Former Butler Commissioner Michael Fox pleads guilty in fraud case

CINCINNATI - Former State Representative, Butler County Commissioner, and Children Services Director Michael Fox has pleaded guilty to federal mail and wire fraud charges.

Fox pleaded guilty to conspiracy to commit mail and wire fraud and to filing a false tax return in Federal Court in Cincinnati Wednesday afternoon. The false tax return stems from 2002 when Fox failed to report $460,000.

Four counts of mail fraud against Fox were dropped in exchange for the plea agreement which will send Fox to prison for four years. He must also pay restitution to the IRS. The amount has not been determined.

Fox, 62, sent 9 News an e-mail Wednesday afternoon citing his mother's poor health and the recent birth of two grandchildren, twin girls, as being the most important factors in deciding to accept a plea agreement. He said he wanted to be able to help take care of his mother and also be able to see his new granddaughters. He said he took the plea deal because he didn't want to spend a possible 23 years in prison.
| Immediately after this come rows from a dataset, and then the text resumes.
(** When [add_knowledge] returns, the closure loop has reached its fixed
    point: no sentence left names a known mine or a known safe (its count
    is neither 0 nor its number of cells), and the knowledge is closed
    under subset inference. *)
Theorem add_knowledge_fixpoint (fuel : nat) (st st' : t) (c : cell) (n : Z) :
  add_knowledge fuel st c n = Some st' ->
  (forall s, s ∈ knowledge st' ->
     Sentence.count s <> 0 /\ Sentence.count s <> Z.of_nat (size (Sentence.cells s))) /\
  (forall s1 s2, s1 ∈ knowledge st' -> s2 ∈ knowledge st' ->
     Sentence.cells s1 ⊆ Sentence.cells s2 -> Sentence.cells s1 <> Sentence.cells s2 ->
     Sentence.mk (Sentence.cells s2 ∖ Sentence.cells s1)
                 (Sentence.count s2 - Sentence.count s1) ∈ knowledge st').
Proof.
  intros H. destruct (add_knowledge_final _ _ _ _ _ H) as (st1 & st2 & _ & H2 & ->).
  destruct (closure_exit _ _ _ H2) as [st0 E].
  destruct (closure_step_exit _ _ E) as [Hq Hd].
  assert (Hmem : forall s, s ∈ knowledge (set_knowledge (first_occurrences
                   (filter (fun s => Sentence.cells s <> ∅) (knowledge st2))) st2) <->
                 s ∈ knowledge st2 /\ Sentence.cells s <> ∅).
  { intros s. simpl. rewrite <- dedup_first_occurrences, (proj2 (dedup_NoDup_elem _)).
    rewrite list_elem_of_filter. tauto. }
  split.
  - intros s Hs. apply Hmem in Hs as [Hs Hne]. destruct (Hq s Hs) as [Hm Hsf].
    unfold Sentence.known_mines, Sentence.known_safes in *.
    rewrite foldl_add_elements in Hm, Hsf. split.
    + intros Hc. rewrite decide_True in Hsf by done. done.
    + intros Hc. rewrite decide_True in Hm by lia. done.
  - intros s1 s2 Hs1 Hs2 Hsub Hne. apply Hmem in Hs1 as [Hs1 _], Hs2 as [Hs2 _].
    apply Hmem. split; [by apply Hd|]. simpl. by apply strict_subset_difference.
Qed.

Lemma list_remove_elem (x : sentence) (K : list sentence) :
  x ∈ K -> exists K', list_remove x K = Some K'.
Proof.
  induction K as [|y K IH]; intros Hx; [by apply elem_of_nil in Hx|]. simpl.
  destruct (decide (y = x)); [by eexists|].
  apply elem_of_cons in Hx as [->|Hx]; [done|].
  destruct (IH Hx) as [K' ->]. simpl. by eexists.
Qed.

Lemma remove_pass_progress (n i : nat) (K : list sentence) (tr : Z) :
  exists K' tr', remove_pass n i K tr = Some (K', tr') /\
    ((K' = K /\ forall j s, (i <= j < i + n)%nat -> K !! j = Some s -> is_empty s = false) \/
     (length K' < length K)%nat).
Proof.
  revert i K tr. induction n as [|n IH]; intros i K tr; simpl.
  - do 2 eexists. split; [reflexivity|]. left. split; [done|]. intros. lia.
  - destruct (K !! i) as [s|] eqn:Es.
    + destruct (is_empty s) eqn:Ee.
      * destruct (list_remove_elem s K) as [K1 Hr]; [by eapply list_elem_of_lookup_2|].
        rewrite Hr. simpl.
        apply list_remove_split in Hr as (A & B & -> & ->).
        destruct (IH (S i) (A ++ B) (tr + -1)) as (K' & tr' & -> & Hc).
        do 2 eexists. split; [reflexivity|]. right.
        rewrite !length_app in *. simpl.
        destruct Hc as [[-> _]|Hc]; rewrite ?length_app; lia.
      * destruct (IH (S i) K tr) as (K' & tr' & -> & Hc).
        do 2 eexists. split; [reflexivity|].
        destruct Hc as [[-> Hj]|Hc]; [left|by right].
        split; [done|]. intros j s' Hji Hs'.
        destruct (decide (j = i)) as [->|Hne]; [congruence|].
        apply (Hj j); [lia|done].
    + do 2 eexists. split; [reflexivity|]. left. split; [done|].
      intros j s' Hji Hs'. apply lookup_ge_None in Es. apply lookup_lt_Some in Hs'. lia.
Qed.
(** X19: in the scene [createNetworkVisualization] builds of nodes whose
    groups all have a palette entry, after any sequence of pointer-move
    events at most one body is highlighted; the [userData] of every body is
    still the one stored when the body was created; and the revert step of
    the handler leaves every body, the reverted one included, with the colour
    and scale it was created with, which are the stored originals. *)
Theorem hover_one_highlight {T : Type} `{Number T}
    (variant : Variant) (g : Graph T) (evs : list MouseEvent) :
  palette_covers variant (nodes g) ->
  let w0 := created variant g in
  let w := foldl (onMouseMove variant) w0 evs in
  (forall k1 k2 m1 m2,
      nodeObjects w !! k1 = Some m1 -> nodeObjects w !! k2 = Some m2 ->
      highlighted m1 -> highlighted m2 -> k1 = k2)
  /\ userData <$> nodeObjects w = userData <$> nodeObjects w0
  /\ (forall k m, nodeObjects (resetHover w) !! k = Some m ->
        exists m0, nodeObjects w0 !! k = Some m0
          /\ userData m = userData m0
          /\ originalColor (userData m0) = Some (color m) /\ color m = color m0
          /\ scale m = originalScale (userData m0) /\ scale m = scale m0).
Proof.
  intros Hpal. cbn zeta.
  destruct (events_calm variant evs (created variant g) (created_calm variant g Hpal))
    as [Hc Hu].
  set (w := foldl (onMouseMove variant) (created variant g) evs) in *.
  split; [|split; [exact Hu|]].
  - intros k1 k2 m1 m2 H1 H2 Hl1 Hl2.
    destruct (decide (hoveredNode w = Some k1)) as [E1|N1];
      [|exfalso; exact (Hl1 (Hc k1 m1 H1 N1))].
    destruct (decide (hoveredNode w = Some k2)) as [E2|N2];
      [|exfalso; exact (Hl2 (Hc k2 m2 H2 N2))].
    congruence.
  - intros k m Hk.
    destruct (resetHover_calm w Hc) as [_ Hnone].
    pose proof (userData_resetHover w) as Hur. rewrite Hu in Hur.
    assert ((userData <$> nodeObjects (created variant g)) !! k = Some (userData m)) as Hk0
      by (rewrite <- Hur, list_lookup_fmap, Hk; reflexivity).
    rewrite list_lookup_fmap in Hk0.
    destruct (nodeObjects (created variant g) !! k) as [m0|] eqn:E0; [|discriminate].
    cbn in Hk0. injection Hk0 as Hud.
    destruct (created_spheres variant g k m0 Hpal E0) as [Ec Es].
    destruct (created_palette variant g k m0 Hpal E0) as [c Hc0].
    exists m0. split; [reflexivity|]. split; [congruence|].
    destruct (Hnone k m Hk) as [Hcm Hsm].
    rewrite <- Hud, Hc0 in Hcm. cbn in Hcm.
    rewrite Hc0 in Ec. cbn in Ec.
    repeat split; congruence.
Qed.

(** ** Concrete runs *)

(** C1: the attraction step has no guard for distance zero.  For a
    self-edge the edge vector is zero, [0 / 0] is [NaN], and the accumulator
    of the node becomes [NaN]; the repulsion step, which adds [0.1] to the
    distance, yields a finite force for the same two positions. *)
Theorem attraction_zero_distance_nan :
  attractionForce nodeB nodeB = (nan, nan, nan)
  /\ attractEdge (mkEdge 1 1) [nodeA; nodeB] = Normal [nodeA; set_force nodeB nan nan nan]
  /\ repulsionForce nodeB nodeB = (0%float, 0%float, 0%float).
Proof. vm_compute. repeat split; reflexivity. Qed.

(** C2: loading data with a self-edge ends normally, and every coordinate
    of every node, and of every sphere built from them, is [NaN]. *)
Theorem layout_self_edge_nan :
  let w := loadNetworkData (index_js blend_white) self_edge_data sample_random initial_world in
  console w = []
  /\ position <$> nodes (graph w) = [(nan, nan, nan); (nan, nan, nan)]
  /\ mesh_position <$> nodeObjects w = [(nan, nan, nan); (nan, nan, nan)]
  /\ forallb (fun n => is_nan (x n) && is_nan (y n) && is_nan (z n)) (nodes (graph w)) = true.
Proof. vm_compute. repeat split; reflexivity. Qed.

(** Two consecutive events with the same pick apply the highlight twice. *)
Lemma same_pick_twice_two_applies :
  actions (foldl (onMouseMove (index_js blend_white)) hover_scene [over_both; over_both])
  = [HighlightApplied 0; TooltipShown 0;
     HighlightReverted 0; TooltipHidden; HighlightApplied 0; TooltipShown 0]
  /\ highlight_applies
       (actions (foldl (onMouseMove (index_js blend_white)) hover_scene [over_both; over_both]))
     = 2%nat.
Proof. vm_compute. split; reflexivity. Qed.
Fox had pleaded not guilty to several charges alleging that he benefited from a multi-million dollar contract to build a fiber optic communications system in Butler County.
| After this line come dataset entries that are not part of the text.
(** C5, as the code has it.  A price check that fetches a current price
    sets the purchase's status from the drop and the user's threshold (5
    when none is stored), both as the source has them, in doubles: [drop] is
    the difference of the two prices as doubles, rounded to a double, and
    the threshold is read as a double.  The status becomes CLAIM_ELIGIBLE
    when [drop >= threshold] and the protection window is active,
    PRICE_DROP_DETECTED when [drop >= threshold] and it is not, and stays
    as it was otherwise.  Stored thresholds are those the settings route
    accepts, from 1 up. *)
Theorem checkPrice_status_decision
        (db : DB) (now : instant) (env : ScrapeEnv) (pid : id)
        (purchase : Purchase) (url : string) (currentPrice : Q) :
  Spec.thresholdsAccepted db ->
  findPurchase db pid = Some purchase ->
  Js.truthyString (p_productUrl purchase) = Some url ->
  scrapePrice env = Some currentPrice ->
  let drop := Js.sub (p_purchasePrice purchase) currentPrice in
  let threshold := Js.double (Spec.userThreshold db purchase) in
  exists purchase',
    findPurchase (fst (checkPriceForPurchase db now env pid)) pid = Some purchase'
    /\ p_status purchase'
       = if Qle_bool threshold drop
         then (if Spec.windowActive purchase now
               then PurchaseStatus.CLAIM_ELIGIBLE
               else PurchaseStatus.PRICE_DROP_DETECTED)
         else p_status purchase.
Proof.
  intros Hpos Hf Hu Hs drop thr.
  exists (rowAfterCheck db now purchase currentPrice).
  split; [now apply (check_success_row db now env pid Hf Hu) |].
  destruct (threshold_spec purchase Hpos) as [Hthr Hthr1].
  pose proof (double_ge_one _ Hthr1) as Hthr0. fold thr in Hthr0.
  unfold rowAfterCheck. rewrite Hthr. fold drop. fold thr.
  change (isWithinProtection purchase now) with (Spec.windowActive purchase now).
  unfold Js.geb.
  destruct (Qle_bool thr drop) eqn:E.
  - apply Qle_bool_iff in E.
    assert (Js.gtb drop 0 = true) as -> by (apply Js_gtb_gt; lra).
    cbn [andb]. destruct (isNewLowest purchase currentPrice); reflexivity.
  - rewrite andb_false_r. destruct (isNewLowest purchase currentPrice); reflexivity.
Qed.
The case dates back to 2001 when Fox was a County Commissioner. He and long-time friend Robert Schuler, a Dublin attorney, allegedly conspired to develop a fiber optic ring around the county.

Schuler bought a company named Normap.

Normap was paid over $1.8 million, according to a superceding indictment filed last August.

The indictment accused Fox of wrongfully using his public office for personal gain relating to the contract with Schuler and Normap.

A business associate of Schuler's is alleged to have sent Fox $460,000 in 2002 which Fox used to pay off a $303,000 loan.

Fox allegedly failed to report the payments to the IRS.

Fox also assisted the now defunct Dynus Corporation with getting millions of dollars in loans from local banks, according to court documents.

Butler County Commissioner Chuck Furmon called the FBI when he became suspicious of the county's role in obtaining the loans for Dynus.

After learning about the plea, Furmon said, "When I called the FBI I didn't know who was involved or how many people. I commend the FBI and federal prosecutors. It took a lot of years to unravel a very complicated issue."

Former commissioner Greg Jolivette said, "Mike's whole career there were people who loved him and there were people who hated him. So, there are people who are really sad today and there's probably people who are drinking champagne."

Jolivette added that this is a sad day for Fox and the county but a good day for justice and the importance of holding politicians accountable.

The investigation resulted in guilty pleas from former Butler County Auditor Kay Rodgers, Dynus Vice President Jim Smith, and the conviction of former Dynus President Orlando Carter.

Schuler who was indicted for filing a false tax return and lying to a grand jury changed his plea of not guilty Wednesday afternoon at the same hearing.